Reflect: Ask yourself, why was this posted or shared? What makes me dismissive of it? What does this have to do with me? How can I help?
Engage: Truly listen to other perspectives. Start new conversations with unfamiliar followers. Meaningful dialogue develops empathy.
Unplug: Sometimes it is too much. Too much trauma. Too much ignorance. Too much stimulus. Engage in self-care, whatever that looks like. Disconnect an hour before bed. Give your mind and heart time to recuperate and restore their humanity.
In doing these things, you will disrupt the scrolling mentality. You have the power to reduce the spreading of unreliable news, connect to organizations, gain insights from reading and research, and be presented with opportunities to engage in meaningful action and impactful conversations. You will contemplate the relationship between climate change, deforestation, and mudslides in Sierra Leone. You will begin to consider the legacy of damage left in Hurricane Maria's wake.
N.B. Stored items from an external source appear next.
Lemma at_scalar i U v R : at_ i U -> (0 < i < n)%nat -> scalar U = Some (v, R) -> boundary R ->
  (length R < length U)%nat /\
  let k := (length U - length R)%nat in
  if decide (i + k <= n)%nat then exists j, scalar_at i = Ok (v, j) /\ (i + k <= j <= n)%nat /\ skip_from s j = skip_from s (i + k)
  else match scalar_at i with Ok (w, j) => grows w v /\ (n <= j)%nat | Err j => (n <= j)%nat end.
Proof.
  intros Ha Hi HU HR.
  assert (forall word, In (word, v) [(lit "null", JNull); (lit "true", JBool true); (lit "false", JBool false)] -> U = word ++ R ->
    (length R < length U)%nat /\ let k := (length U - length R)%nat in
    if decide (i + k <= n)%nat then exists j, scalar_at i = Ok (v, j) /\ (i + k <= j <= n)%nat /\ skip_from s j = skip_from s (i + k)
    else match scalar_at i with Ok (w, j) => grows w v /\ (n <= j)%nat | Err j => (n <= j)%nat end) as Hword.
  { intros word Hin ->. assert (0 < length word)%nat by (cbn in Hin; naive_solver lia).
    rewrite length_app. split; [lia|]. cbv zeta. replace (length word + length R - length R)%nat with (length word) by lia.
    unfold scalar_at. rewrite (word_found word v R i Hin Ha) by lia. case_decide; [|split; [constructor|lia]].
    exists (i + length word)%nat. split; [done|]. split; [lia|done]. }
  destruct (scalar_spec _ _ _ HU) as [[E ->]|[[E ->]|[[E ->]|(f & Hf & ->)]]];
    [by apply (Hword _ (or_introl eq_refl))|by apply (Hword _ (or_intror (or_introl eq_refl)))|
     by apply (Hword _ (or_intror (or_intror (or_introl eq_refl))))|]. clear Hword.
  destruct (number_spec _ _ _ Hf) as (c & -> & Hc & Hnb & Hft & _). rewrite length_app.
  assert (length c <> 0)%nat as Hc0 by by destruct c.
  split; [lia|]. cbv zeta. replace (length c + length R - length R)%nat with (length c) by lia.
  destruct (number_token_spec c f Hft) as (x & t & Ec & Hx & Hxt).
  assert (exists t', drop i s = x :: t' /\ (forall y t'', code x = 45 -> t' = y :: t'' -> is_digit y = true)) as (t' & Ed & Ht').
  { destruct Ha as [_ [e E]]. rewrite Ec in E. cbn in E. destruct (drop i s) as [|x' t'] eqn:Ed.
    { apply (f_equal length) in Ed. rewrite length_drop in Ed. cbn in Ed. unfold n in *. lia. }
    injection E as <- E. exists t'. split; [done|]. intros y t'' Hx' ->. destruct (Hxt Hx') as (y' & t1 & -> & Hy). by injection E as -> _. }
  unfold scalar_at. rewrite Ed, (number_no_literal x t' Hx Ht'). rewrite parseNum_text by lia. cbv zeta.
  assert (forall w, Forall (fun x => is_number_byte x = true) w -> Forall (fun c => negb (is_delimiter c) = true) w) as Hplain.
  { intros w H. eapply Forall_impl; [exact H|]. intros y Hy. by rewrite (number_byte_plain y Hy). }
  case_decide as Hl.
  - destruct (at_step _ _ _ Ha Hl) as [[_ Ha'] Ht]. destruct (span_blanks R _ HR Ha') as (b & Eb & [r' Er] & Hb & Hskip).
    assert (drop i s = c ++ b ++ r') as Ed'.
    { rewrite <- (take_drop (length c) (drop i s)), Ht, drop_drop. by rewrite Er. }
    assert ((span (fun c0 => negb (is_delimiter c0)) (drop i s)).1 = c ++ b) as ->.
    { rewrite <- (take_drop (length c) (drop i s)), Ht, drop_drop, span_app_l by by apply Hplain. by rewrite Eb. }
    unfold decodeJSONValue. rewrite (unmarshal_number c f b) by done. exists (i + length (c ++ b))%nat. split; [done|].
    pose proof (f_equal length Ed') as El. rewrite length_drop, !length_app in El. rewrite length_app. split; [unfold n in *; lia|].
    pose proof (drop_skip_from s (i + length c)) as D1. pose proof (drop_skip_from s (i + (length c + length b))) as D2.
    assert (drop (skip_from s (i + length c)) s = drop (skip_from s (i + (length c + length b))) s) as D.
    { rewrite D1, D2, Nat.add_assoc, <- (drop_drop s (length b) (i + length c)). exact Hskip. }
    apply (f_equal length) in D. rewrite !length_drop in D.
    assert (i + (length c + length b) <= length s)%nat as Hle by lia.
    pose proof (skip_from_le s (i + length c)). pose proof (skip_from_le s (i + (length c + length b)) Hle). lia.
  - destruct (at_end _ _ _ Ha) as (e & Ee & _); [lia|]. assert (Forall (fun x => is_number_byte x = true) (drop i s)) as Hd.
    { rewrite Ee in Hnb. by apply Forall_app in Hnb as [? _]. }
    assert ((span (fun c0 => negb (is_delimiter c0)) (drop i s)).1 = drop i s) as ->.
    { rewrite <- (app_nil_r (drop i s)) at 1. rewrite span_app; [done|by apply Hplain|done]. }
    assert (i + length (drop i s) = n)%nat as En by (rewrite length_drop; unfold n in *; lia). rewrite En.
    assert (forall t, t `prefix_of` drop i s -> match decodeJSONValue t with Some w => grows w (JNumber f) | None => True end) as Hgrow.
    { intros t0 [t1 Et]. destruct t0 as [|x0 t0]; [by cbn|]. rewrite Ed in Et. injection Et as <- _.
      destruct (decodeJSONValue (x :: t0)) as [w|] eqn:Ew; [|done]. destruct (unmarshal_numeric x t0 w Hx Ew) as [g ->]. constructor. }
    pose proof (Hgrow (drop i s) ltac:(done)) as H1. destruct (decodeJSONValue (drop i s)); [by split|].
    destruct (decide _); [done|]. unfold cut_last_e. destruct (0 <=? _); cbn [mbind option_bind]; [|lia].
    pose proof (Hgrow (take (Z.to_nat (LastIndexByte (drop i s) 101)) (drop i s))) as H2.
    destruct (decodeJSONValue (take _ _)); [|lia]. split; [|lia]. apply H2. eexists. symmetry. apply take_drop.
Qed.

(** ** Steps of the partial parser *)

Lemma skip_from_end i : (n <= i)%nat -> skip_from s i = i.
Proof. intros H. unfold skip_from. rewrite drop_ge by done. cbn. lia. Qed.

Lemma any_end i : (n <= i)%nat -> parseAny 1 s i = Some (Err i).
Proof.
  intros H. cbn [parseAny]. rewrite skip_from_end by done. rewrite !byte_at_end by done. by rewrite (proj2 (Nat.leb_le (length s) _) H).
Qed.

Lemma obj_end i acc : (n <= skip_from s i)%nat -> byte_at s i 125 = false -> parseObj 1 s i acc = Some (acc, skip_from s i).
Proof. intros H Hb. cbn [parseObj]. rewrite Hb. by rewrite (proj2 (Nat.leb_le (length s) _) H). Qed.

Lemma obj_close i acc : byte_at s i 125 = true -> parseObj 1 s i acc = Some (acc, S i).
Proof. intros H. cbn [parseObj]. by rewrite H. Qed.

Lemma arr_close i acc : byte_at s i 93 = true -> parseArr 1 s i acc = Some (acc, S i).
Proof. intros H. cbn [parseArr]. by rewrite H. Qed.

Lemma arr_end i acc : (n <= i)%nat -> parseArr 2 s i acc = Some (acc, i).
Proof. intros H. cbn [parseArr]. rewrite byte_at_end by done. rewrite (any_end i H). done. Qed.

(** Behind a value that ends at [m]. *)
Definition after_value (m : nat) : nat := let k := skip_from s m in if byte_at s k 44 then S k else k.

Lemma after_end m : (n <= m)%nat -> after_value m = m.
Proof. intros H. unfold after_value. rewrite skip_from_end by done. by rewrite byte_at_end. Qed.

Lemma obj_step i acc key j g r :
  byte_at s i 125 = false -> (skip_from s i < n)%nat -> parseStr s (skip_from s i) = Ok (key, j) -> parseAny g s (S (skip_from s j)) = Some r ->
  match r with
  | Err m => parseObj (S g) s i acc = Some (acc, m)
  | Ok (v, m) => forall g' res, parseObj g' s (after_value m) (acc ++ [(key, v)]) = Some res -> parseObj (S (Nat.max g g')) s i acc = Some res
  end.
Proof.
  intros Hb Hs Hk Hv. assert (Nat.leb (length s) (skip_from s i) = false) as Hle by (apply Nat.leb_gt; done). destruct r as [[v m]|m].
  - intros g' res Hres. cbn [parseObj]. rewrite Hb, Hle, Hk.
    rewrite (proj1 (parse_mono g (Nat.max g g') s ltac:(lia)) _ _ Hv). cbn [mbind option_bind].
    by apply (proj1 (proj2 (parse_mono g' (Nat.max g g') s ltac:(lia)))).
  - cbn [parseObj]. rewrite Hb, Hle, Hk, Hv. done.
Qed.

Lemma arr_step i acc g r :
  byte_at s i 93 = false -> parseAny g s i = Some r ->
  match r with
  | Err m => parseArr (S g) s i acc = Some (acc, m)
  | Ok (v, m) => forall g' res, parseArr g' s (after_value m) (acc ++ [v]) = Some res -> parseArr (S (Nat.max g g')) s i acc = Some res
  end.
Proof.
  intros Hb Hv. destruct r as [[v m]|m].
  - intros g' res Hres. cbn [parseArr]. rewrite Hb.
    rewrite (proj1 (parse_mono g (Nat.max g g') s ltac:(lia)) _ _ Hv). cbn [mbind option_bind].
    by apply (proj2 (proj2 (parse_mono g' (Nat.max g g') s ltac:(lia)))).
  - cbn [parseArr]. rewrite Hb, Hv. done.
Qed.

Lemma at_not_byte i U z r w : at_ i U -> next_byte U = Some (z, r) -> z <> w -> existsb (Z.eqb w) [32; 10; 13; 9] = false -> byte_at s i w = false.
Proof.
  intros [Hi [t Et]] Hn Hz Hw. unfold byte_at. destruct (s !! i) as [y|] eqn:E; [|done]. apply Z.eqb_neq. intros Hy. subst w.
  rewrite (drop_S _ _ _ E) in Et. subst U. unfold next_byte, skip_blank in Hn. cbn [app drop_head] in Hn.
  unfold is_blank at 1 in Hn. rewrite Hw in Hn. by injection Hn.
Qed.

Lemma at_skip i U : at_ i U -> at_ (skip_from s i) (skip_blank U).
Proof.
  intros [Hi [t ->]]. split; [by apply skip_from_le|]. rewrite drop_skip_from. unfold skip_blank.
  induction (drop i s) as [|y l IH]; [apply prefix_nil|]. cbn [app drop_head]. destruct (is_blank y); [done|]. by eexists.
Qed.

(** ** Documents *)

Definition doc_at (fuel : nat) : Prop := forall depth i U v R,
  at_ i U -> (0 < i)%nat \/ (exists r, next_byte U = Some (123, r)) -> document false fuel depth U = Some (v, R) -> boundary R ->
  let k := (length U - length R)%nat in
  if decide (i + k <= n)%nat
  then exists g j, parseAny g s i = Some (Ok (v, j)) /\ (i + k <= j <= n)%nat /\ skip_from s j = skip_from s (i + k)
  else exists g r, parseAny g s i = Some r /\ match r with Ok (w, j) => grows w v /\ (n <= j)%nat | Err j => (n <= j)%nat end.

Definition members_at (fuel : nat) : Prop := forall depth i U l R acc,
  at_ i U -> (0 < i)%nat -> members false fuel depth U = Some (l, R) ->
  let k := (length U - length R)%nat in
  if decide (i + k <= n)%nat then exists g, parseObj g s i acc = Some (acc ++ l, (i + k)%nat)
  else exists g l' j, parseObj g s i acc = Some (acc ++ l', j) /\ (n <= j)%nat /\ list_grows member_grows l' l.

Definition elements_at (fuel : nat) : Prop := forall depth i U l R acc,
  at_ i U -> (0 < i)%nat -> elements false fuel depth U = Some (l, R) ->
  let k := (length U - length R)%nat in
  if decide (i + k <= n)%nat then exists g, parseArr g s i acc = Some (acc ++ l, (i + k)%nat)
  else exists g l' j, parseArr g s i acc = Some (acc ++ l', j) /\ (n <= j)%nat /\ list_grows grows l' l.

Lemma delimiter_boundary U z r : next_byte U = Some (z, r) -> existsb (Z.eqb z) [44; 93; 125] = true -> boundary U.
Proof. intros H Hz. apply next_byte_spec in H as (b & y & _ & _ & _ & <- & E). unfold boundary. by rewrite E. Qed.
(** The fewest digits; seventeen are always enough. *)
Definition shortest (m : positive) (e : Z) : decimal :=
  match first_digits 17 m e 1 with
  | Some d => d
  | None => {| dc_digits := (scaled m e (17 - decimal_point m e)).1; dc_count := 17; dc_point := decimal_point m e |}
  end.
End Widths.

Definition zeros (n : Z) : text := repeat (byte 48) (Z.to_nat n).

(** [%e]: one digit, the others, and an exponent of at least two digits. *)
Definition format_e (d : decimal) : text :=
  let ds := decimal_text (dc_digits d) in
  let x := dc_point d - 1 in
  take 1 ds ++ (if 1 <? dc_count d then lit "." ++ drop 1 ds else []) ++
  lit "e" ++ (if x <? 0 then lit "-" else lit "+") ++ (if Z.abs x <? 10 then lit "0" else []) ++ itoa (Z.abs x).

(** [%f]: no exponent. *)
Definition format_f (d : decimal) : text :=
  let ds := decimal_text (dc_digits d) in
  let p := dc_point d in
  if p <=? 0 then lit "0." ++ zeros (- p) ++ ds
  else if dc_count d <=? p then ds ++ zeros (p - dc_count d)
  else take (Z.to_nat p) ds ++ lit "." ++ drop (Z.to_nat p) ds.

Definition minus (neg : bool) : text := if neg then lit "-" else [].

(** [strconv.FormatFloat(f, 'f', -1, 64)] *)
Definition FormatFloat (f : spec_float) : text :=
  match f with
  | S754_nan => lit "NaN"
  | S754_infinity neg => (if neg then lit "-" else lit "+") ++ lit "Inf"
  | S754_zero neg => minus neg ++ lit "0"
  | S754_finite neg m e => minus neg ++ format_f (shortest 53 1024 m e)
  end.

(** *** Reading floats *)

Definition lower (c : ascii) : Z := Z.lor (code c) 32.

Fixpoint commonPrefixLenIgnoreCase (s prefix : text) : Z :=
  match s, prefix with
  | c :: s, p :: prefix =>
      if (if in_range 65 90 (code c) then code c + 32 else code c) =? code p then 1 + commonPrefixLenIgnoreCase s prefix else 0
  | _, _ => 0
  end.

(** Infinities and NaN, and the bytes they take. *)
Definition special (s : text) : option (spec_float * Z) :=
  let inf neg nsign s :=
    let n := commonPrefixLenIgnoreCase s (lit "infinity") in
    let n := if (3 <? n) && (n <? 8) then 3 else n in
    if (n =? 3) || (n =? 8) then Some (S754_infinity neg, nsign + n) else None in
  match s with
  | c :: r =>
      if code c =? 43 then inf false 1 r
      else if code c =? 45 then inf true 1 r
      else if (lower c =? 105) then inf false 0 s
      else if (lower c =? 110) && (commonPrefixLenIgnoreCase s (lit "nan") =? 3) then Some (S754_nan, 3)
      else None
  | [] => None
  end.

Definition hex_value (c : ascii) : option Z :=
  let l := lower c in
  if is_digit c then Some (code c - 48) else if in_range 97 102 l then Some (l - 87) else None.

(** What the loop over the mantissa has seen: the digits as a number, how many
    follow the point, whether there was a point, a digit, an underscore. *)
Record mantissa : Type := mkMantissa {
  mt_value : Z;
  mt_frac : Z;
  mt_dot : bool;
  mt_digits : bool;
  mt_underscores : bool
}.

Fixpoint read_mantissa (hex : bool) (s : text) (a : mantissa) : mantissa * text :=
  match s with
  | [] => (a, [])
  | c :: r =>
      if code c =? 95 then
        read_mantissa hex r {| mt_value := mt_value a; mt_frac := mt_frac a; mt_dot := mt_dot a; mt_digits := mt_digits a; mt_underscores := true |}
      else if code c =? 46 then
        if mt_dot a then (a, s)
        else read_mantissa hex r {| mt_value := mt_value a; mt_frac := mt_frac a; mt_dot := true; mt_digits := mt_digits a; mt_underscores := mt_underscores a |}
      else
        match (if hex then hex_value c else if is_digit c then Some (code c - 48) else None) with
        | Some d =>
            read_mantissa hex r
              {| mt_value := (if hex then 16 else 10) * mt_value a + d; mt_frac := mt_frac a + (if mt_dot a then 1 else 0);
                 mt_dot := mt_dot a; mt_digits := true; mt_underscores := mt_underscores a |}
        | None => (a, s)
        end
  end.

(** The digits of an exponent, which stop counting at ten thousand. *)
Fixpoint read_exponent (s : text) (e : Z) (underscores : bool) : Z * bool * text :=
  match s with
  | c :: r =>
      if code c =? 95 then read_exponent r e true
      else if is_digit c then read_exponent r (if e <? 10000 then 10 * e + (code c - 48) else e) underscores
      else (e, underscores, s)
  | [] => (e, underscores, [])
  end.

(** Underscores must be between digits. *)
Fixpoint underscores_separate (hex : bool) (saw : Z) (s : text) : bool :=
  match s with
  | [] => negb (saw =? 95)
  | c :: r =>
      if is_digit c || (hex && in_range 97 102 (lower c)) then underscores_separate hex 48 r
      else if code c =? 95 then if saw =? 48 then underscores_separate hex 95 r else false
      else if saw =? 95 then false
      else underscores_separate hex 33 r
  end.

Definition underscoreOK (s : text) : bool :=
  let s := match s with c :: r => if (code c =? 45) || (code c =? 43) then r else s | [] => s end in
  match s with
  | a :: b :: r =>
      if (code a =? 48) && existsb (Z.eqb (lower b)) [98; 111; 120] then underscores_separate (lower b =? 120) 48 r
      else underscores_separate false 94 s
  | _ => underscores_separate false 94 s
  end.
You will become concerned with Venezuela’s collapse and its relevance to refugees and oil prices.
When you stop scrolling, even just for a moment, you give your brain time to slow down and actually connect.
Connect with the idea that these are not just headlines and pictures. These are people. These are lives and situations that may be far away yet are undoubtedly connected to each one of us. And the next time you share something, make it something that will make them stop scrolling.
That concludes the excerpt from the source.